In today’s data-driven world, businesses need faster and more efficient ways to turn data into insights. Oracle Analytics Cloud delivers powerful analytics for analyzing complex datasets and AI agents take it further—enabling natural language interaction and smarter decisions without deep data science expertise.
What are AI Agents in Oracle Analytics Cloud?
Oracle Analytics AI Agents empower consumer users to get deeper, more context-aware insights by combining enterprise data, custom instructions, and proprietary knowledge documents within the Oracle Analytics. Oracle Analytics AI Agents use Retrieval-Augmented Generation (RAG) to enhance generative AI with enterprise data, enabling large language models (LLMs) to “look up” relevant information before responding. This feature allows organizations to tailor how the Oracle Analytics AI Agent responds, helping ensure answers are accurate, relevant, and aligned with internal policies.
- Set the dataset sources: Select data sources such as a dataset, local subject area, or subject area.
- Add supplemental instructions: Implement rules of up to 6,000 characters to enable the agent to understand and apply domain-specific metrics.
- Upload knowledge documents: Upload up to 10 PDF or TXT files to RAG, allowing the agent to reference internal policies or documentation. Here, priorities also can be defined when multiple documents are uploaded.
- Provide a welcome message: The first interaction text that provides guidance to users and sets the context for their interaction with the AI.
Steps to create AI agents
In this article, we’ll walk through a step-by-step guide to create and configure Oracle Analytics AI Agents with the Workforce Employee dataset.
Here’s an example of how AI Agents work in Oracle Analytics Cloud. For instance, we have a dataset containing workforce employee data such as tenure, performance metrics, Join date, exit date, and department of employee records.
Here are the prompts (to name just a few) an AI Agent can answer for a user’s questions instead of manually analyzing data and creating reports:
- “Summarize key headcount metrics such as active employees, new hires, and terminated employees, broken down by department”
- “Show The Employee Turnover Rate By department To Take Action“
- “Show the employee Service Report”
- “Which department has the highest performance improvement over last 2 years?”
1) Confirm that your Oracle Analytics Cloud instance is for the newest update (January 2026 update or later).
2) Set roles and permissions. This is the required to access for creating AI Agents in Oracle Analytics Cloud.

3) Create an AI Agent:
- On the Oracle Analytics Cloud Home page, click Create, and then AI Agent.
- Add the required dataset from a dataset, subject area, or local subject area.
- Save the agent.

4) Connect to the source data. This can be a dataset, subject area, or local subject area.
5) Index columns. Ensure the necessary columns are indexed in the source data.
6) Select synonyms. Set the synonyms for the business terms your organization uses. Synonyms interpret different terms as equivalent and improve accuracy and comprehension with no ambiguity.
For example, Synonyms for Exit date column – End Date and Terminate Date

7) Add custom instructions. This includes business logic or special instructions.
For example, Workforce Employee dataset : Special instructions – ”When a user asks to display the “Employee Service dashboard”, always Display Top 10 Employees By service and Department – Horizontal Bar chart
You can also add the business logic say, “When users ask for Turnover Rate % = (Employees Left / Average Headcount )×100”

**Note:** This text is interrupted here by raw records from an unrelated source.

(** What may follow a number literal for the literal to end there. *)
Lemma scan_number_complete (lexeme r : jsstring) :
  number_literal lexeme -> ends_number r ->
  scan_number (lexeme ++ r) = Some (lexeme, r).
Proof.
  intros [sg i f e Hsg Hi Hf He] R.
  assert (Di : exists c t, i = c :: t /\ is_digit c = true).
  { destruct Hi as [->|(c & d & -> & [C1 C2] & _)]; [now exists 48, []|].
    exists c, d. split; [reflexivity|]. unfold is_digit.
    apply andb_true_iff. split; apply N.leb_le; lia. }
  assert (Rd : no_digit_ahead r) by (destruct r; [exact I|apply R]).
  assert (Ed : no_digit_ahead (e ++ r)).
  { destruct He as [->|(c & sg' & d & -> & [->| ->] & _)]; [exact Rd| |];
      reflexivity. }
  assert (Fd : no_digit_ahead (f ++ e ++ r)).
  { destruct Hf as [->|(d & -> & _)]; [exact Ed|reflexivity]. }
  unfold scan_number. rewrite <- !app_assoc.
  (* sign *)
  assert (Sg : scan_sign (sg ++ i ++ f ++ e ++ r) = (sg, i ++ f ++ e ++ r)).
  { destruct Hsg as [->| ->]; [|reflexivity].
    destruct Di as (c & t & -> & C). cbn.
    destruct (N.eqb_spec c 45) as [->|]; [discriminate C|reflexivity]. }
  rewrite Sg.
  (* integer *)
  assert (In : scan_int (i ++ f ++ e ++ r) = Some (i, f ++ e ++ r)).
  { destruct Hi as [->|(c & d & -> & [C1 C2] & D)]; [reflexivity|].
    cbn. destruct (N.eqb_spec c 48) as [->|]; [lia|].
    replace ((49 <=? c) && (c <=? 57)) with true
      by (symmetry; apply andb_true_iff; split; apply N.leb_le; lia).
    now rewrite (span_digits_app d _ D Fd). }
  rewrite In.
  (* fraction *)
  assert (Fr : scan_frac (f ++ e ++ r) = (f, e ++ r)).
  { destruct Hf as [->|(d & -> & Dn & D)].
    - cbn [app]. destruct He as [->|(c & sg' & d & -> & Hc & _)].
      + cbn [app]. destruct r as [|c r]; [reflexivity|].
        destruct R as (_ & R & _). cbn.
        destruct (N.eqb_spec c 46); [contradiction|reflexivity].
      + cbn. destruct Hc as [->| ->]; reflexivity.
    - cbn. rewrite (span_digits_app d _ D Ed).
      destruct d; [contradiction|reflexivity]. }
  rewrite Fr.
  (* exponent *)
  assert (Ex : scan_exp (e ++ r) = (e, r)).
  { destruct He as [->|(c & sg' & d & -> & Hc & Hs & Dn & D)].
    - cbn [app]. destruct r as [|c r]; [reflexivity|].
      destruct R as (_ & _ & R1 & R2). cbn.
      destruct (N.eqb_spec c 101); [contradiction|].
      destruct (N.eqb_spec c 69); [contradiction|reflexivity].
    - cbn [app scan_exp].
      replace ((c =? 101) || (c =? 69)) with true
        by (destruct Hc as [->| ->]; reflexivity).
      rewrite <- app_assoc.
      assert (Sp : scan_exp_sign (sg' ++ d ++ r) = (sg', d ++ r)).
      { destruct Hs as [->|[->| ->]]; [|reflexivity|reflexivity].
        destruct d as [|x d]; [contradiction|]. cbn in *.
        apply andb_true_iff in D as [X _].
        destruct (N.eqb_spec x 43) as [->|]; [discriminate X|].
        destruct (N.eqb_spec x 45) as [->|]; [discriminate X|reflexivity]. }
      rewrite Sp, (span_digits_app d r D Rd).
      destruct d; [contradiction|reflexivity]. }
  now rewrite Ex.
Qed.

(** ** String literals *)







Lemma scan_string_sound (s str r : jsstring) :
  scan_string s = Some (str, r) ->
  exists body, s = body ++ 34 :: r /\ string_characters body.
Proof.
  remember (List.length s) as n eqn:Len.
  revert s str Len. induction n as [n IH] using lt_wf_ind. intros s str ->.
  destruct s as [|c s]; [discriminate|]. cbn [scan_string].
  destruct (N.eqb_spec c 34) as [->|N34].
  { intros E. injection E as <- <-. exists [].
    split; [reflexivity|constructor]. }
  destruct (N.eqb_spec c 92) as [->|N92].
  - destruct s as [|e s]; [discriminate|].
    destruct (N.eqb_spec e 117) as [->|].
    + destruct s as [|a [|b [|c' [|d s]]]]; try discriminate.
      destruct (is_hex a && is_hex b && is_hex c' && is_hex d) eqn:X;
        [|discriminate].
      apply andb_true_iff in X as [X Xd]. apply andb_true_iff in X as [X Xc].
      apply andb_true_iff in X as [Xa Xb].
      destruct (scan_string s) as [[str' r']|] eqn:S; [|discriminate].
      intros E. injection E as <- <-.
      destruct (IH (List.length s) ltac:(cbn; lia) s str' eq_refl S)
        as (body & -> & B).
      exists (92 :: 117 :: a :: b :: c' :: d :: body).
      split; [reflexivity|now constructor].
    + destruct (escaped e) as [u|] eqn:U; [|discriminate].
      destruct (scan_string s) as [[str' r']|] eqn:S; [|discriminate].
      intros E. injection E as <- <-.
      destruct (IH (List.length s) ltac:(cbn; lia) s str' eq_refl S)
        as (body & -> & B).
      exists (92 :: e :: body). split; [reflexivity|].
      constructor; [congruence|assumption].
  - destruct (N.leb_spec 32 c) as [L|]; [|discriminate].
    destruct (scan_string s) as [[str' r']|] eqn:S; [|discriminate].
    intros E. injection E as <- <-.
    destruct (IH (List.length s) ltac:(cbn; lia) s str' eq_refl S)
      as (body & -> & B).
    exists (c :: body). split; [reflexivity|].
    constructor; [|assumption]. unfold is_plain.
    destruct (N.leb_spec 32 c); [|lia].
    destruct (N.eqb_spec c 34); [contradiction|].
    destruct (N.eqb_spec c 92); [contradiction|reflexivity].
Qed.
(** [for attempt in range(3)]: a disconnection sleeps (except after the
    last attempt) and continues, any other exception breaks out of the
    loop. *)
Fixpoint send_url_loop (session : oracle) (r : request) (attempts : list nat) : run string :=
  match attempts with
  | [] => (Returned server_disconnected, [])
  | attempt :: rest =>
      match session attempt with
      | Reply text => (Returned text, [Post r])
      | Throw ServerDisconnectedError =>
          let (result, tr) := send_url_loop session r rest in
          (result, Post r :: (if (attempt <? 2)%nat then [Sleep 2] else []) ++ tr)
      | Throw _ => (Returned server_disconnected, [Post r])
      end
  end.

Definition send_url (session : oracle) (http url : string) : run string :=
  send_url_loop session (post_request http url) (seq 0 3).

(** One turn of [for result in results], with its
    [except json.JSONDecodeError]. *)
Definition count_result (c : counters) (result : string) : outcome counters :=
  except_JSONDecodeError
    (data <- Json.loads result ;;
     count_data c data)
    (Returned (add_other c)).

Fixpoint count_results (c : counters) (results : list string) : outcome counters :=
  match results with
  | [] => Returned c
  | result :: rest =>
      c' <- count_result c result ;;
      count_results c' rest
  end.
Lemma for_nodes_agree n (body body' : nat -> nat -> nat -> S -> option S) s :
  Inv s ->
  (forall a b c t t', Inv t -> body a b c t = Some t' -> Inv t') ->
  (forall a b c t, Inv t -> body a b c t = body' a b c t) ->
  for_nodes n body s = for_nodes n body' s.
Proof.
  intros Hs Hkeep Hsame. unfold for_nodes.
  assert (Hin : forall a b t t', Inv t ->
            for_range 0 (Vec3i.z n) (fun iz u => body a b iz u) t = Some t' -> Inv t').
  { intros a b t t' Ht. apply for_range_keeps; eauto. }
  assert (Hmid : forall a t t', Inv t ->
            for_range 0 (Vec3i.y n) (fun iy u =>
              for_range 0 (Vec3i.z n) (fun iz w => body a iy iz w) u) t = Some t' -> Inv t').
  { intros a t t' Ht. apply for_range_keeps; eauto. }
  apply for_range_agree; [done|eauto|].
  intros a t Ht. apply for_range_agree; [done|eauto|].
  intros b u Hu. apply for_range_agree; [done|eauto|].
  intros c w Hw. by apply Hsame.
Qed.
End LoopInvariants.

Section GaussianProperties.
Variable exp : double -> double.
Variable pow : double -> double -> double.
Variable PI : double.
Variable toIndexPBC : Vec3i -> Z -> Z -> Z -> nat.
Variable positionAt : Vec3i -> Vec3d -> Vec3d -> Z -> Z -> Z -> Vec3d.

(** The periodic address of the node that the loops reach after [a], [b],
    [c] steps along x, y, z. *)
Let box_index (cutoff_dist : nat) (m : Vec3i) (a b c : nat) : nat :=
  toIndexPBC m (- Z.of_nat cutoff_dist + Z.of_nat a)
               (- Z.of_nat cutoff_dist + Z.of_nat b)
               (- Z.of_nat cutoff_dist + Z.of_nat c).

Let box_shape (cutoff_dist : nat) : Vec3i :=
  Vec3i.mk (2 * cutoff_dist + 1) (2 * cutoff_dist + 1) (2 * cutoff_dist).
(** ** What is sent to the providers *)

(** Defaults of the generation request: with the task and the tone
    both omitted, the provider is called with the system prompt for
    task "rewrite" and tone "Neutral"; a task given as [null] is not
    defaulted: with a tone [v] that is a string, the provider is called
    with a system prompt whose task is the text null. *)
Theorem generate_task_tone_defaults env svc (body : value) (files : gset string) :
  nullish body = false ->
  (own_prop body "task" = VUndefined ->
   own_prop body "tone" = VUndefined ->
   exists p rest,
     trace (final (generate_handler env svc body) files) = EGenerateText p :: rest /\
     context_system_prompt p
     = "You are EchoVerse's writer. Task: rewrite." ++ LF ++
       "Tone: Neutral. Keep meaning intact. Output only the transformed text.") /\
  (forall v,
   own_prop body "task" = VNull ->
   own_prop body "tone" = VStr v ->
   exists p rest,
     trace (final (generate_handler env svc body) files) = EGenerateText p :: rest /\
     context_system_prompt p
     = "You are EchoVerse's writer. Task: null." ++ LF ++
       "Tone: " ++ v ++ ". Keep meaning intact. Output only the transformed text.").
Proof.
  intros Hbody.
  assert (Hsent : forall system,
            system_prompt (request_task body) (request_tone body) = Ok system ->
            exists p rest,
              trace (final (generate_handler env svc body) files)
                = EGenerateText p :: rest /\
              context_system_prompt p = system).
  { intros system Hsys. exists (generate_request env body).
    unfold final. rewrite generate_handler_run, Hbody, Hsys. cbv zeta.
    destruct (wx_generateText svc _); eexists;
      (split; [reflexivity|]);
      cbn [generate_request generateParams context_system_prompt];
      now rewrite Hsys. }
  split.
  - intros Htask Htone. apply Hsent.
    unfold request_task, request_tone. rewrite Htask, Htone. reflexivity.
  - intros v Htask Htone. apply Hsent.
    unfold request_task, request_tone. rewrite Htask, Htone. reflexivity.
Qed.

8) Add knowledge documents:
- Upload reference files (such as policy documents, rulebooks, or guidelines) that define your business rules, compliance requirements, or validation criteria. This reduces the manual verification effort and improves data quality, consistency, and accuracy.
- The AI Agent leverages RAG to reference datasets and knowledge documents before generating responses, ensuring enterprise-verified accuracy and consistency.
For example, “Business rules in this workforce management example activate actions when turnover exceeds thresholds, with performance-based banding providing insights to support targeted retention initiatives.”

9) Add a welcome message. For example, “I am your HR Agent, here to assist with workforce management by providing insights on key factors—like employee performance, retention, and training—that drive business growth.”
10) Save the AI Agent.
AI Agent Results (Workforce Management Agent)
The following results illustrate the performance of the AI Agents based on the configuration described in the previous steps. Presented below are the natural language queries submitted by users to the AI Agent—developed using workforce employee data as specified above—along with the corresponding responses generated from the configured dataset and knowledge documents, following the supplementary instructions provided to the AI Agent.
Which department has the highest service for the last 2 years?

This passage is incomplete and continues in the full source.